▶ [TRY IT] Copy each line of the entries beneath that contains the word "eexists".
* * * *
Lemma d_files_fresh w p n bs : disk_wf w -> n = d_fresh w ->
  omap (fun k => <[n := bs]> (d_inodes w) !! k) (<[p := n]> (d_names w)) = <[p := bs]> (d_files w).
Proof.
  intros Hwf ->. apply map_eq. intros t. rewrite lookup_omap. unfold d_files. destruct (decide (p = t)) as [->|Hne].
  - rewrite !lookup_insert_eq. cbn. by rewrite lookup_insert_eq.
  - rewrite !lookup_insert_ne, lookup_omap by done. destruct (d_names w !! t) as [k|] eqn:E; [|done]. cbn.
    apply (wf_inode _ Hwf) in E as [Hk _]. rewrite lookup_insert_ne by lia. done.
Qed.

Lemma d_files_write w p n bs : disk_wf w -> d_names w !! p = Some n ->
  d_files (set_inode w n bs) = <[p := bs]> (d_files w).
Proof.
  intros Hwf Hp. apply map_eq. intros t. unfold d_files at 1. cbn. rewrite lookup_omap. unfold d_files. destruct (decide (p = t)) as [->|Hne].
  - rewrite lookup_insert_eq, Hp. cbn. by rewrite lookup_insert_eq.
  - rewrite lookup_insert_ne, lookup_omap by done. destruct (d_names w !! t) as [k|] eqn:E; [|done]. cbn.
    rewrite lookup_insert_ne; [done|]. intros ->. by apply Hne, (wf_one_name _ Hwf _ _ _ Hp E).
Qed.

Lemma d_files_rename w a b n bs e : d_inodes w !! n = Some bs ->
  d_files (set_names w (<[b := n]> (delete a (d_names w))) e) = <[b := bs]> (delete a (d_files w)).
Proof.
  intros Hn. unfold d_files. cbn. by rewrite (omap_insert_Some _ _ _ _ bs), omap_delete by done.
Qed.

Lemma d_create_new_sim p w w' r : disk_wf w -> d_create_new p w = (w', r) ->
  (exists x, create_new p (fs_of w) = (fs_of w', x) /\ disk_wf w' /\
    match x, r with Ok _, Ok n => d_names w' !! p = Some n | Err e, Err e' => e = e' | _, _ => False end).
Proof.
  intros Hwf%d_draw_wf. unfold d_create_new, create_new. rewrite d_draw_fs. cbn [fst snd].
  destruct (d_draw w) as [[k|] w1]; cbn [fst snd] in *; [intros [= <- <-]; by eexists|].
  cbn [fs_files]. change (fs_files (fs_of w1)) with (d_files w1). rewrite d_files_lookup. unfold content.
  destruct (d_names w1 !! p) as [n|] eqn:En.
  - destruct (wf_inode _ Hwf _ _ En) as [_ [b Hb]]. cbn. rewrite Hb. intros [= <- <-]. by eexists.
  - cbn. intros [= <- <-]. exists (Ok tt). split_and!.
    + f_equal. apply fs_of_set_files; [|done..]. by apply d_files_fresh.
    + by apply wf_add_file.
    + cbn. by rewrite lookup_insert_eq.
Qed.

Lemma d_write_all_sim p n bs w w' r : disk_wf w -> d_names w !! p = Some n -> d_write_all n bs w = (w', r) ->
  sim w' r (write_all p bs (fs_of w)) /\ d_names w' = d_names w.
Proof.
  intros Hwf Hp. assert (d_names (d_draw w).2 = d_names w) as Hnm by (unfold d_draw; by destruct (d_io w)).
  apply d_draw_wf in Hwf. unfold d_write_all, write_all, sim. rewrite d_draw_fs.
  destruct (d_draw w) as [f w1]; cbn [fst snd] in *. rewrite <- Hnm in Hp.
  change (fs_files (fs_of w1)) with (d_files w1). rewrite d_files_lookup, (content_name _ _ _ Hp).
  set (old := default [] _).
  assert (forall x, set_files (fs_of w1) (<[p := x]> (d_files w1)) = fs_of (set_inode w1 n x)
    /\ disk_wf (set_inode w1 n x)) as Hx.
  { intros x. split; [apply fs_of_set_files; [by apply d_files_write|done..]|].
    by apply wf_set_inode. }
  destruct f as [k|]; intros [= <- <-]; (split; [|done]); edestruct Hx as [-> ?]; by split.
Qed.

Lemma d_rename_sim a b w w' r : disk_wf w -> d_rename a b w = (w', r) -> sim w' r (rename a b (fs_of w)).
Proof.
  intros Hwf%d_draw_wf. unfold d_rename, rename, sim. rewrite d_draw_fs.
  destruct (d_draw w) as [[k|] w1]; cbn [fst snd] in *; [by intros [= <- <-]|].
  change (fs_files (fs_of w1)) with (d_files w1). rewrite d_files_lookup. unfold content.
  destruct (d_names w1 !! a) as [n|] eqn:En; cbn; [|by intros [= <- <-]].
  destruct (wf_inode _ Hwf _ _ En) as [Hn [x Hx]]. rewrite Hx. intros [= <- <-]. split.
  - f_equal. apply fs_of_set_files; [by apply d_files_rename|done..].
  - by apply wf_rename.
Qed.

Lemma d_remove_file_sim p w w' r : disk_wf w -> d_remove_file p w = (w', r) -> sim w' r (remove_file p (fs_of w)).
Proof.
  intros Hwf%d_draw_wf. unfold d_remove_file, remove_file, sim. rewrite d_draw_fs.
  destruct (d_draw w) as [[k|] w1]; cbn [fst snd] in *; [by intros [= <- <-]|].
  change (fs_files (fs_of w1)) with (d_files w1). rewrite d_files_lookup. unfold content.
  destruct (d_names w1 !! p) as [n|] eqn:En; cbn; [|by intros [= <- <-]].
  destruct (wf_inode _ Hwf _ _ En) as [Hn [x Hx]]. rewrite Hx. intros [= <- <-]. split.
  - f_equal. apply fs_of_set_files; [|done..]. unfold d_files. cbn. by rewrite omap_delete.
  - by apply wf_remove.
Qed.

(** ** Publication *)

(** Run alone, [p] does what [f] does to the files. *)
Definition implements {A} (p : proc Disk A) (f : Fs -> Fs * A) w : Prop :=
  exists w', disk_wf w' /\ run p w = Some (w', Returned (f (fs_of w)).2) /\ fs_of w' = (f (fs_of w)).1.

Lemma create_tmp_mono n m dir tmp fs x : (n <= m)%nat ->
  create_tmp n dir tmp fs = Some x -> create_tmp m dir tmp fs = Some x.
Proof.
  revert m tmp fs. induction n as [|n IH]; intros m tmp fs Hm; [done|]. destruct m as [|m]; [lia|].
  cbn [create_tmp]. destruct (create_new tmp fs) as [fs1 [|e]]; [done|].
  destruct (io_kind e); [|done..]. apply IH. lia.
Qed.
* * * *
▶ [SOLUTION TO THE PROBLEM]
  destruct (d_draw w) as [[k|] w1]; cbn [fst snd] in *; [intros [= <- <-]; by eexists|].
  - destruct (wf_inode _ Hwf _ _ En) as [_ [b Hb]]. cbn. rewrite Hb. intros [= <- <-]. by eexists.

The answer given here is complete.